What is being asked:
In the entries below, find the line with "Local Open Scope N_scope." and the line with "Definition contains (haystack". Reproduce those two lines and every line between them exactly, and nothing more.

Input:

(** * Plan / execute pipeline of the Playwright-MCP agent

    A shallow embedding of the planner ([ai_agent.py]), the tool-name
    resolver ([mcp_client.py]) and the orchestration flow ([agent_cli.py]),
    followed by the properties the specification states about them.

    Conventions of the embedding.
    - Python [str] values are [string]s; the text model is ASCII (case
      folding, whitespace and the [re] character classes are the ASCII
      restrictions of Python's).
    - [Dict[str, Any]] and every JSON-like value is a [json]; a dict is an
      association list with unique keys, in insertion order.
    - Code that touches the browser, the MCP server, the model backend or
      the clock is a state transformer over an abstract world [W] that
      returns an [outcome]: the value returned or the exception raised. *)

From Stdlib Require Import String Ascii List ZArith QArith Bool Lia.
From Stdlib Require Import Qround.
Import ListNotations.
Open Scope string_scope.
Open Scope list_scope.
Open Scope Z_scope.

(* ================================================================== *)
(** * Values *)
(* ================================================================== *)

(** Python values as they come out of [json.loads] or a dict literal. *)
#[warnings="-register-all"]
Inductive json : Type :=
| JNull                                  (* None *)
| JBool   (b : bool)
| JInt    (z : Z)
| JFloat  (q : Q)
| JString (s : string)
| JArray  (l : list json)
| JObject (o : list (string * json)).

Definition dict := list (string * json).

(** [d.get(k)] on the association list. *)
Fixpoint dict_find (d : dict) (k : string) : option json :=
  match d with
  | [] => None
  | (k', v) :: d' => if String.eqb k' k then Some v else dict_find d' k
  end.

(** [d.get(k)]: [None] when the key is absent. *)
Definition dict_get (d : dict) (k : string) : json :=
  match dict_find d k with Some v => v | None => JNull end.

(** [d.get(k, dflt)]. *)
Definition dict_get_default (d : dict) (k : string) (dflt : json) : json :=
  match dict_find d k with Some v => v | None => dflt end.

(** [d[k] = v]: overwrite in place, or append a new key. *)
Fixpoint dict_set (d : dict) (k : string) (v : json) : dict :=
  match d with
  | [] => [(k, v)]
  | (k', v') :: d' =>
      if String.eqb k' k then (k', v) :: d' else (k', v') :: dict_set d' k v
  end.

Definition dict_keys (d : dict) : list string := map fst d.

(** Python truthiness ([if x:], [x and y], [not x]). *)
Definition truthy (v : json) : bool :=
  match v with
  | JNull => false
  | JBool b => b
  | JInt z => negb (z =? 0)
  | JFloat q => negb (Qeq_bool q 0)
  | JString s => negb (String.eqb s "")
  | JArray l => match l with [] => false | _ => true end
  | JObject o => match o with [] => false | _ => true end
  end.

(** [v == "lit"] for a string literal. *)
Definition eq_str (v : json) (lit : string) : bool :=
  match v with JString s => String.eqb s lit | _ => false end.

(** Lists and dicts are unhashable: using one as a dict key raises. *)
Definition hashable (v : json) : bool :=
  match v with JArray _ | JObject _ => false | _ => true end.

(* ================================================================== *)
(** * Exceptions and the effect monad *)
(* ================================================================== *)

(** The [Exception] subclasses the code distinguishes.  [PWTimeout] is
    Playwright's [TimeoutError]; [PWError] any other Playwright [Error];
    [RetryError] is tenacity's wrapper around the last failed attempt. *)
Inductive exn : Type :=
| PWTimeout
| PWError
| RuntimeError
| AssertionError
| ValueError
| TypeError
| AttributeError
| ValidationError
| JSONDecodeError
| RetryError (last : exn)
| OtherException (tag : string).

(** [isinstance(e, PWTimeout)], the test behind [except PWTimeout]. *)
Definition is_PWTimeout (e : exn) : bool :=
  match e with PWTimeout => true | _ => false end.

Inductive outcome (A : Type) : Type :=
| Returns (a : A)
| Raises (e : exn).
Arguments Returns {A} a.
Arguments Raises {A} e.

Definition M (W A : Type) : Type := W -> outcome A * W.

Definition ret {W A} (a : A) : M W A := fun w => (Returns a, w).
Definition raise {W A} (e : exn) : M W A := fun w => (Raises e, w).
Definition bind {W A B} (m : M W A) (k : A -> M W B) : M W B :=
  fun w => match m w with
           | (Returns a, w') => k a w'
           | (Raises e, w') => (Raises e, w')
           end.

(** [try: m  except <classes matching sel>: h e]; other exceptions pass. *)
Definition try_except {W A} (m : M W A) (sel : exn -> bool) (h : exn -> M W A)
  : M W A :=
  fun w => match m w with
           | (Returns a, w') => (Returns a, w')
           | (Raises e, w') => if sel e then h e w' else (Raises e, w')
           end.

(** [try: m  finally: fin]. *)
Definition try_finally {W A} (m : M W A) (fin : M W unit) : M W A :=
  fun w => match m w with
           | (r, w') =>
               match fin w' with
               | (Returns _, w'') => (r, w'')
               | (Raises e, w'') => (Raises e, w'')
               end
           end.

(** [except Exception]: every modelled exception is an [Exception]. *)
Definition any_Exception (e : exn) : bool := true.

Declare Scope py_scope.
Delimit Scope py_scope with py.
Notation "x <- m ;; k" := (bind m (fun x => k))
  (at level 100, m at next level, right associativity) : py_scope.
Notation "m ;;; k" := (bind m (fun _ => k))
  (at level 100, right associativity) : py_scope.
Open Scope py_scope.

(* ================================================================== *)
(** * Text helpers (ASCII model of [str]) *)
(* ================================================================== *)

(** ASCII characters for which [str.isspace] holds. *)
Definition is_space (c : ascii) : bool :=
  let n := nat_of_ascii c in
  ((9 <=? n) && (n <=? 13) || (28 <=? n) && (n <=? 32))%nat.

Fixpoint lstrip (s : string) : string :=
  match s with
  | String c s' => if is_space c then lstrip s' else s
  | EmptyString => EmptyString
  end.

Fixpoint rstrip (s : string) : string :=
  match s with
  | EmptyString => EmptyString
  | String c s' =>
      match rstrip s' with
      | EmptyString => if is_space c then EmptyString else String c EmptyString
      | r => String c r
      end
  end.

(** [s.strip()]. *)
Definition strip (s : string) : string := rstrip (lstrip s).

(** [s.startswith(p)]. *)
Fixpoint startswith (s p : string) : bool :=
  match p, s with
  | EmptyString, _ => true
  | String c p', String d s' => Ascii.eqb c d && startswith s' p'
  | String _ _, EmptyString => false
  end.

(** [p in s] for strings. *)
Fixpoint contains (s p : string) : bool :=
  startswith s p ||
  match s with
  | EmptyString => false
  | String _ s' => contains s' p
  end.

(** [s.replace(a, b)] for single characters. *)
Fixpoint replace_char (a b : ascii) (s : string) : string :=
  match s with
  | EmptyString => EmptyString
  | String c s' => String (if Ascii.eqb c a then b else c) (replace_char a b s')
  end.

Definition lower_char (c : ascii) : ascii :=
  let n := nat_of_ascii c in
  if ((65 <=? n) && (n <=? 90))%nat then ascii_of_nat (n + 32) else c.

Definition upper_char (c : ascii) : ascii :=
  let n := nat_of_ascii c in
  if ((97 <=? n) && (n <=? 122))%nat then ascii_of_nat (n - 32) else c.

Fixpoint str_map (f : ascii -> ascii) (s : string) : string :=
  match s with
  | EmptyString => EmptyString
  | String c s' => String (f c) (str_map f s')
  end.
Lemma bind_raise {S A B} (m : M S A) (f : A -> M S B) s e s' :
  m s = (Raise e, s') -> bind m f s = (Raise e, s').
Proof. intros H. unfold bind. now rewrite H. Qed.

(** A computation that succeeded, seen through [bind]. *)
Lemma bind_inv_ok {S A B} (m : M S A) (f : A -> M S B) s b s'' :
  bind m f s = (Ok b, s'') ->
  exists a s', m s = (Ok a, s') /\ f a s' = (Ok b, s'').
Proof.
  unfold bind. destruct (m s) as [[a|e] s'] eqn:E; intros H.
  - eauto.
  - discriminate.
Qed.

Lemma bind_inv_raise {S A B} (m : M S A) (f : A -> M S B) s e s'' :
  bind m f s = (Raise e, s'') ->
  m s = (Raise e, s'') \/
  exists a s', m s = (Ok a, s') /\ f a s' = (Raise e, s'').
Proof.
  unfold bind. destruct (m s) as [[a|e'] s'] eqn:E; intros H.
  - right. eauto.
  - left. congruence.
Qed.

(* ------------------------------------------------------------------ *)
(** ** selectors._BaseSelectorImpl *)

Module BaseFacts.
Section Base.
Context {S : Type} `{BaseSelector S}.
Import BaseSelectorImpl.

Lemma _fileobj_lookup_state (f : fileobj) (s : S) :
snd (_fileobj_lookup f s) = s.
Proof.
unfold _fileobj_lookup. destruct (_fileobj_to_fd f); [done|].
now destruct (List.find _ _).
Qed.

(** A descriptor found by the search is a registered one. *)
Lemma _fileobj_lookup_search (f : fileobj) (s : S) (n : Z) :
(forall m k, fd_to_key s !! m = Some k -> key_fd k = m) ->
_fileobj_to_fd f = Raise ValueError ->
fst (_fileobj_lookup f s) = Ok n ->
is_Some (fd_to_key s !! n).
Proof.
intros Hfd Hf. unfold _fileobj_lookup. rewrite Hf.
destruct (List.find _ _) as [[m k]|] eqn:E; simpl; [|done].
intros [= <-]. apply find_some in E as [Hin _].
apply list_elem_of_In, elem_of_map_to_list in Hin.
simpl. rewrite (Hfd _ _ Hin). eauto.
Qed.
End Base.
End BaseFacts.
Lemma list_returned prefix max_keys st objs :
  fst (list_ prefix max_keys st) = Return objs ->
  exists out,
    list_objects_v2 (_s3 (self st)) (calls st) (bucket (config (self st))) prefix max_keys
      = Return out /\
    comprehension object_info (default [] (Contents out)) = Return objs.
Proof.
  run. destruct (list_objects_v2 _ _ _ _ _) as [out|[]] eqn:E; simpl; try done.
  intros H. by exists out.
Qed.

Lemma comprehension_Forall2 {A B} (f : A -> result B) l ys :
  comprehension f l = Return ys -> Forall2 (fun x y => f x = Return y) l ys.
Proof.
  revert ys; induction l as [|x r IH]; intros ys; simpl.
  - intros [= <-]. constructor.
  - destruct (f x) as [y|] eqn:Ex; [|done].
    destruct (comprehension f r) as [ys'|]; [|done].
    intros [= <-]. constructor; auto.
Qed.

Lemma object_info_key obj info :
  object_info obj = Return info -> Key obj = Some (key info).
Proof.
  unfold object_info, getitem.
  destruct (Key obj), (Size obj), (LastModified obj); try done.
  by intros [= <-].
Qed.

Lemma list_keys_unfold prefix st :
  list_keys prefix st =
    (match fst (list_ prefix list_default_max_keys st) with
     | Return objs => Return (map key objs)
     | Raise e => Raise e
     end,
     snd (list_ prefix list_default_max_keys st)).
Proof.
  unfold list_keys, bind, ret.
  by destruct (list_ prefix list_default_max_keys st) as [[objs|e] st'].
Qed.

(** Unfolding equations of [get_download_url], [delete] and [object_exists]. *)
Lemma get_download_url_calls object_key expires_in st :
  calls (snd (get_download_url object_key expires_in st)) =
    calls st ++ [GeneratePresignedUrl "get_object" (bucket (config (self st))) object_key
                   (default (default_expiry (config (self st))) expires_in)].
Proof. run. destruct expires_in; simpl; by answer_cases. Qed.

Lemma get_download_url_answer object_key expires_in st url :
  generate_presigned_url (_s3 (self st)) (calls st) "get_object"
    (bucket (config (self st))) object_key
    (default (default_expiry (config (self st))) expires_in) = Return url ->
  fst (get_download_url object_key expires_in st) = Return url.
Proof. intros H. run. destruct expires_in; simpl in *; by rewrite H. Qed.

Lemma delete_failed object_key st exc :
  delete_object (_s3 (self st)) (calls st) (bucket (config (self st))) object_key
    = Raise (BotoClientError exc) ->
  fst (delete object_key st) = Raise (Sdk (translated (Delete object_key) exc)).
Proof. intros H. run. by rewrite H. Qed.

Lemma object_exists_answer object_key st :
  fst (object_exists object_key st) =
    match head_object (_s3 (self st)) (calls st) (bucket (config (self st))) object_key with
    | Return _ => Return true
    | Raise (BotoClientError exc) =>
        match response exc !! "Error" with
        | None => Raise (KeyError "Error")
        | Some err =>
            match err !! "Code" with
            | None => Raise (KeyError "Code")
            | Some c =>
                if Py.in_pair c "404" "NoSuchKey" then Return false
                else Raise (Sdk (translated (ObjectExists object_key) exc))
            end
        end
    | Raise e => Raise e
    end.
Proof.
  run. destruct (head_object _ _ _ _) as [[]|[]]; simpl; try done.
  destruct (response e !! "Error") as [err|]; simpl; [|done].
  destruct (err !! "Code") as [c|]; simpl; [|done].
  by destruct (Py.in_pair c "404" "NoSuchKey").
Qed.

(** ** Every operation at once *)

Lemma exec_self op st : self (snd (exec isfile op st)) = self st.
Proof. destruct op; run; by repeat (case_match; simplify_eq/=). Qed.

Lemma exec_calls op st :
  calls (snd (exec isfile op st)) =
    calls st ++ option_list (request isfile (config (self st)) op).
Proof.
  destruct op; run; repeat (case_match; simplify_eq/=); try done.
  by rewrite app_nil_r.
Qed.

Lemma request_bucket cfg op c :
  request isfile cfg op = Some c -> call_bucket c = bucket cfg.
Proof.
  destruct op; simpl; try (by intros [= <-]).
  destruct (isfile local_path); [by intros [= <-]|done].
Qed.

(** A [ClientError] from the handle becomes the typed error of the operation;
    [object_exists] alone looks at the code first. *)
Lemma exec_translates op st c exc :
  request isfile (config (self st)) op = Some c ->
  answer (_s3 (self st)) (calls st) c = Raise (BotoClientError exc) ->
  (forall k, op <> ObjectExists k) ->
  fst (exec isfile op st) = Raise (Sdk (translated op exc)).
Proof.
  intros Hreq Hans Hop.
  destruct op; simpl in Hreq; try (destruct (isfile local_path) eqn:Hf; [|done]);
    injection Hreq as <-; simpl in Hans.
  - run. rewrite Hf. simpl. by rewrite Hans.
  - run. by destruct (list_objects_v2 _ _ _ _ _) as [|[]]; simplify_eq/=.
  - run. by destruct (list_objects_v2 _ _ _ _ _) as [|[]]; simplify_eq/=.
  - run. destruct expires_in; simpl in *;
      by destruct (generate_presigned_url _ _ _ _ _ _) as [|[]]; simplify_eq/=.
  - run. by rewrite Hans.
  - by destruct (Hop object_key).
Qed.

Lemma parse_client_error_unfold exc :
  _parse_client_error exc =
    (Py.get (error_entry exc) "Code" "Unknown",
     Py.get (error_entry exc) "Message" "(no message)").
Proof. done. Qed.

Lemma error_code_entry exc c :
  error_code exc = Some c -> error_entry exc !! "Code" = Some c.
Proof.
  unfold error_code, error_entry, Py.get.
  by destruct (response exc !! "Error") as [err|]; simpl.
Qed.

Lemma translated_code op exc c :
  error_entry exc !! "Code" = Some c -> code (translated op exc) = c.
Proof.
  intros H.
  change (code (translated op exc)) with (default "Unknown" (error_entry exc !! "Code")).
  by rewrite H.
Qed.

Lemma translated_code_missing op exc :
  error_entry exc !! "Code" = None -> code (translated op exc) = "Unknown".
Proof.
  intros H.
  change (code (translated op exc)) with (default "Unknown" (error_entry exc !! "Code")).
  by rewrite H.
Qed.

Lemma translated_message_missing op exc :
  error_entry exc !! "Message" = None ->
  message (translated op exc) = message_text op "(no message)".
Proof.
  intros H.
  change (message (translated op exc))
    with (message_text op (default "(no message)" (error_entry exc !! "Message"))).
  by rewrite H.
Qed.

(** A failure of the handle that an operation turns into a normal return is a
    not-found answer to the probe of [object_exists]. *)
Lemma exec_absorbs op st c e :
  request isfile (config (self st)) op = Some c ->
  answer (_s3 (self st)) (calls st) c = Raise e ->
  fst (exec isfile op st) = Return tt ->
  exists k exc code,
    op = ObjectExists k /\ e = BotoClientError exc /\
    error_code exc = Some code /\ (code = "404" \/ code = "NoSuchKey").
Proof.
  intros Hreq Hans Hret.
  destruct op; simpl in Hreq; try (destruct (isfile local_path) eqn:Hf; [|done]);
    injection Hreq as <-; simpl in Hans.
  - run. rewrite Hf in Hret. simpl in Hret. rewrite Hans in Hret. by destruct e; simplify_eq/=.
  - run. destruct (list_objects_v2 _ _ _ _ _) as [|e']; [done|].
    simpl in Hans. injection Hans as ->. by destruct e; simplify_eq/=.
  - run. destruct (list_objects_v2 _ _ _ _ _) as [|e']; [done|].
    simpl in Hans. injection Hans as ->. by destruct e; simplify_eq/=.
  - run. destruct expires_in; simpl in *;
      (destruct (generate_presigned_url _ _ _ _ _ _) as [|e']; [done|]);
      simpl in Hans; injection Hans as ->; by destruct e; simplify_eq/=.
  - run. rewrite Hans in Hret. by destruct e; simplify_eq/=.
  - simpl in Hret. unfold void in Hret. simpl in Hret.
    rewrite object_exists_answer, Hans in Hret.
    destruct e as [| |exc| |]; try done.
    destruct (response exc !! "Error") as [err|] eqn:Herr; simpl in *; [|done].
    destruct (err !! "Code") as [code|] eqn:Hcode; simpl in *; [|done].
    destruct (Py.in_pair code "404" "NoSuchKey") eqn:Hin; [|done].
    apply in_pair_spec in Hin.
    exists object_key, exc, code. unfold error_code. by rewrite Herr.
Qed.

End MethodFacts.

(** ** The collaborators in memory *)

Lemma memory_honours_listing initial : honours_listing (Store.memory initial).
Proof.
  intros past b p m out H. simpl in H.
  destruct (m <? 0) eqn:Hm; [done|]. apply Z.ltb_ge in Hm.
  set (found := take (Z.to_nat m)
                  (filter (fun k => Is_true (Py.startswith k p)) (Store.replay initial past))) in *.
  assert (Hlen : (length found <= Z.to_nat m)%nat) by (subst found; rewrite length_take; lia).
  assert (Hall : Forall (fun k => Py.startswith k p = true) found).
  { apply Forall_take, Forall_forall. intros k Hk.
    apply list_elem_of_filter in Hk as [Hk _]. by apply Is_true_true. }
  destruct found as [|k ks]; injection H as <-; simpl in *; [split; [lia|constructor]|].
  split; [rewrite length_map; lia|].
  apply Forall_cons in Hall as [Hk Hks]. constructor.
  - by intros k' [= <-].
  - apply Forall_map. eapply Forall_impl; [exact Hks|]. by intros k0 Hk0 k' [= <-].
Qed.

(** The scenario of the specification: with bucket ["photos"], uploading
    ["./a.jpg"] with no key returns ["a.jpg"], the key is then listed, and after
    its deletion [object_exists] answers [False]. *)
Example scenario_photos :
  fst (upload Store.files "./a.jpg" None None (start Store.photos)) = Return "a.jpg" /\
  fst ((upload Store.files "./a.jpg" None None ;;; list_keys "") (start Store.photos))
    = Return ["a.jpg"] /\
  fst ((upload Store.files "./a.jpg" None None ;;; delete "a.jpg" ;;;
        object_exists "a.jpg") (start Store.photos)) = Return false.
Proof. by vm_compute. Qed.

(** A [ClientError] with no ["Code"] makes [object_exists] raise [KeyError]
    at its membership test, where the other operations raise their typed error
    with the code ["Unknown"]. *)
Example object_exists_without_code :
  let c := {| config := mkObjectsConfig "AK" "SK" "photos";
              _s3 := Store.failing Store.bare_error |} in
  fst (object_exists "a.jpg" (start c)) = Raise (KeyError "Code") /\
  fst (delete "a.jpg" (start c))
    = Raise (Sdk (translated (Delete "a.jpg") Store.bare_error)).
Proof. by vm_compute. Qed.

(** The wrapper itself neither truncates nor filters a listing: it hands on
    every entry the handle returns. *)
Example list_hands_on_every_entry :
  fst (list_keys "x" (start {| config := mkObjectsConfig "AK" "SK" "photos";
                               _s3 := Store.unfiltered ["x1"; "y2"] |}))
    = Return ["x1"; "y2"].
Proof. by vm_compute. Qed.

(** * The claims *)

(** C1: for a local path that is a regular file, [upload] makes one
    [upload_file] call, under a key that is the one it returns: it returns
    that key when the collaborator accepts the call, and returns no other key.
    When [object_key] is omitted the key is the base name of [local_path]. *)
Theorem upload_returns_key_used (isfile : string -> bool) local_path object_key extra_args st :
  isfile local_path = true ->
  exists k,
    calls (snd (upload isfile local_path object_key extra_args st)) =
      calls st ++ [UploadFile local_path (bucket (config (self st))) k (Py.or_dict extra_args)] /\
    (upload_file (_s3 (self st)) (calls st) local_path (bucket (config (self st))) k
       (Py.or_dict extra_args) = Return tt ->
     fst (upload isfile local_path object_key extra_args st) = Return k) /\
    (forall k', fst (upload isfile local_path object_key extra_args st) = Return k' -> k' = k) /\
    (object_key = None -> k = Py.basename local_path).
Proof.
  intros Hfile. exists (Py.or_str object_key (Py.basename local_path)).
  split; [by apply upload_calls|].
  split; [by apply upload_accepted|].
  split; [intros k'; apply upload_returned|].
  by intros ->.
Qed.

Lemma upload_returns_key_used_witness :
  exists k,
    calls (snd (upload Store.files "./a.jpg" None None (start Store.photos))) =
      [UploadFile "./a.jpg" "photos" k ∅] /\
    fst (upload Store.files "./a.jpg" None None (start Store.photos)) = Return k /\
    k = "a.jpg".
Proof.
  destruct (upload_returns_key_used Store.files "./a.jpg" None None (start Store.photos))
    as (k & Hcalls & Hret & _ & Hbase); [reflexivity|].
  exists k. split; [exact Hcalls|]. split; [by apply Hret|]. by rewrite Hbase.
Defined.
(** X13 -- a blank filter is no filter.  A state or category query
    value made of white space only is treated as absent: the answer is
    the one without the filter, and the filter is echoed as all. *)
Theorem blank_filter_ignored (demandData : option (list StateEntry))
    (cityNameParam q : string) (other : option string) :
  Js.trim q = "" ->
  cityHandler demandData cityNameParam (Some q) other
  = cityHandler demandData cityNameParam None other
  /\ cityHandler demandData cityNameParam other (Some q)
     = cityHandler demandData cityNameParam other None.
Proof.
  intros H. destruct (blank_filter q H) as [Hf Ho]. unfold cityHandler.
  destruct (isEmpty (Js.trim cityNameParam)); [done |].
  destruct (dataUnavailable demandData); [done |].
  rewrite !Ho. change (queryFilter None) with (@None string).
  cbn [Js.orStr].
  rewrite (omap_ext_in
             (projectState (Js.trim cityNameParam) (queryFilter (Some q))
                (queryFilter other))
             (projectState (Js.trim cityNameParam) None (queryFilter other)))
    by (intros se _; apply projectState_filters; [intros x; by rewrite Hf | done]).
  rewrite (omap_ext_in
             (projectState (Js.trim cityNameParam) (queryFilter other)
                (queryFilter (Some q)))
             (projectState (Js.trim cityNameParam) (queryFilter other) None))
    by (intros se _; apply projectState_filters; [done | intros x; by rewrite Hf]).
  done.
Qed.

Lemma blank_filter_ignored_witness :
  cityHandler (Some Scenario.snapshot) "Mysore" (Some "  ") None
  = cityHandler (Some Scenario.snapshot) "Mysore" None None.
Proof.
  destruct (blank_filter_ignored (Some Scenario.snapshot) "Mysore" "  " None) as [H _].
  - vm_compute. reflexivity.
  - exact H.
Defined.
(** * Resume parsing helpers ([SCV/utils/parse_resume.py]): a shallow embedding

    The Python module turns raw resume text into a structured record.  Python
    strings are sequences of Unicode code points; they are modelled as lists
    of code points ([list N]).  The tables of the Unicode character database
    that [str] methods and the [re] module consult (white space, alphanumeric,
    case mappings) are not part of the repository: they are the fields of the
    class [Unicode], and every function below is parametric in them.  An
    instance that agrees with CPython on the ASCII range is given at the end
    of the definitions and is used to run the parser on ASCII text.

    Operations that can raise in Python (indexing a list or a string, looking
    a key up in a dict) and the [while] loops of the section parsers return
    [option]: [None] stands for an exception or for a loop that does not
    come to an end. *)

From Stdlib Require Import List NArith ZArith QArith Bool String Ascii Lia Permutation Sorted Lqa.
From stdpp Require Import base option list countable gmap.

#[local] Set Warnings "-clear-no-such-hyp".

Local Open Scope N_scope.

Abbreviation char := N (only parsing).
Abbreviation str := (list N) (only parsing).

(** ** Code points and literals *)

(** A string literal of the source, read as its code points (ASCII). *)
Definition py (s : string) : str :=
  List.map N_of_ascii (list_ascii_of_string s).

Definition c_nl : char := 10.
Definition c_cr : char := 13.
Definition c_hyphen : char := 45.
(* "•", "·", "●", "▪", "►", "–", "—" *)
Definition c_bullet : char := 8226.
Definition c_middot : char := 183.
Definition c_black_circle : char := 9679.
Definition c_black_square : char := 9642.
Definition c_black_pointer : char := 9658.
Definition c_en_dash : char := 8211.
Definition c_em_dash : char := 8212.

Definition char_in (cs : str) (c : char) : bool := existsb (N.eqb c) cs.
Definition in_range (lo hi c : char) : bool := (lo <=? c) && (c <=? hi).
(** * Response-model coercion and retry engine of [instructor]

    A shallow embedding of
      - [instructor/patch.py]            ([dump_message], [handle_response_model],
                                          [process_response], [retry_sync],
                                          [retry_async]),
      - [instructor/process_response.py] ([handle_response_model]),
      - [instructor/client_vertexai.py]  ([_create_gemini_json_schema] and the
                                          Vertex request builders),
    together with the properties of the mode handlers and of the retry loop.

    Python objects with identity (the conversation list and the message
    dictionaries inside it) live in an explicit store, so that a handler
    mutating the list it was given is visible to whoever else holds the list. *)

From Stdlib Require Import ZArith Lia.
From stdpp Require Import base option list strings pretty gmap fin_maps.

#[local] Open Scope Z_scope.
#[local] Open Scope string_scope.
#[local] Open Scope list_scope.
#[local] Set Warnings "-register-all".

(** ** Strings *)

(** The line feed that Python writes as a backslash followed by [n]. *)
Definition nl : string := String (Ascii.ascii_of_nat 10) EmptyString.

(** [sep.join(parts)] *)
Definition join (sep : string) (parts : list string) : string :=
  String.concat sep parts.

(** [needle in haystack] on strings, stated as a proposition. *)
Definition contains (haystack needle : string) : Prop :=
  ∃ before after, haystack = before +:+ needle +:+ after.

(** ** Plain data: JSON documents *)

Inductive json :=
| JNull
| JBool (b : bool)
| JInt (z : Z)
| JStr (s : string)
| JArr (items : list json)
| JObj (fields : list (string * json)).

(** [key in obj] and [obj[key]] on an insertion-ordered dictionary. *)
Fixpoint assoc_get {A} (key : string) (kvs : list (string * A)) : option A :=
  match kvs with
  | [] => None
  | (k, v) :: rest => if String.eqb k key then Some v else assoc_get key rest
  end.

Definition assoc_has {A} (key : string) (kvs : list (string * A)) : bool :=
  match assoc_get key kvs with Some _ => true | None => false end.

Response area:
Local Open Scope N_scope.

Abbreviation char := N (only parsing).
Abbreviation str := (list N) (only parsing).

(** ** Code points and literals *)

(** A string literal of the source, read as its code points (ASCII). *)
Definition py (s : string) : str :=
  List.map N_of_ascii (list_ascii_of_string s).

Definition c_nl : char := 10.
Definition c_cr : char := 13.
Definition c_hyphen : char := 45.
(* "•", "·", "●", "▪", "►", "–", "—" *)
Definition c_bullet : char := 8226.
Definition c_middot : char := 183.
Definition c_black_circle : char := 9679.
Definition c_black_square : char := 9642.
Definition c_black_pointer : char := 9658.
Definition c_en_dash : char := 8211.
Definition c_em_dash : char := 8212.

Definition char_in (cs : str) (c : char) : bool := existsb (N.eqb c) cs.
Definition in_range (lo hi c : char) : bool := (lo <=? c) && (c <=? hi).
(** * Response-model coercion and retry engine of [instructor]

    A shallow embedding of
      - [instructor/patch.py]            ([dump_message], [handle_response_model],
                                          [process_response], [retry_sync],
                                          [retry_async]),
      - [instructor/process_response.py] ([handle_response_model]),
      - [instructor/client_vertexai.py]  ([_create_gemini_json_schema] and the
                                          Vertex request builders),
    together with the properties of the mode handlers and of the retry loop.

    Python objects with identity (the conversation list and the message
    dictionaries inside it) live in an explicit store, so that a handler
    mutating the list it was given is visible to whoever else holds the list. *)

From Stdlib Require Import ZArith Lia.
From stdpp Require Import base option list strings pretty gmap fin_maps.

#[local] Open Scope Z_scope.
#[local] Open Scope string_scope.
#[local] Open Scope list_scope.
#[local] Set Warnings "-register-all".

(** ** Strings *)

(** The line feed that Python writes as a backslash followed by [n]. *)
Definition nl : string := String (Ascii.ascii_of_nat 10) EmptyString.

(** [sep.join(parts)] *)
Definition join (sep : string) (parts : list string) : string :=
  String.concat sep parts.

(** [needle in haystack] on strings, stated as a proposition. *)
Definition contains (haystack needle : string) : Prop :=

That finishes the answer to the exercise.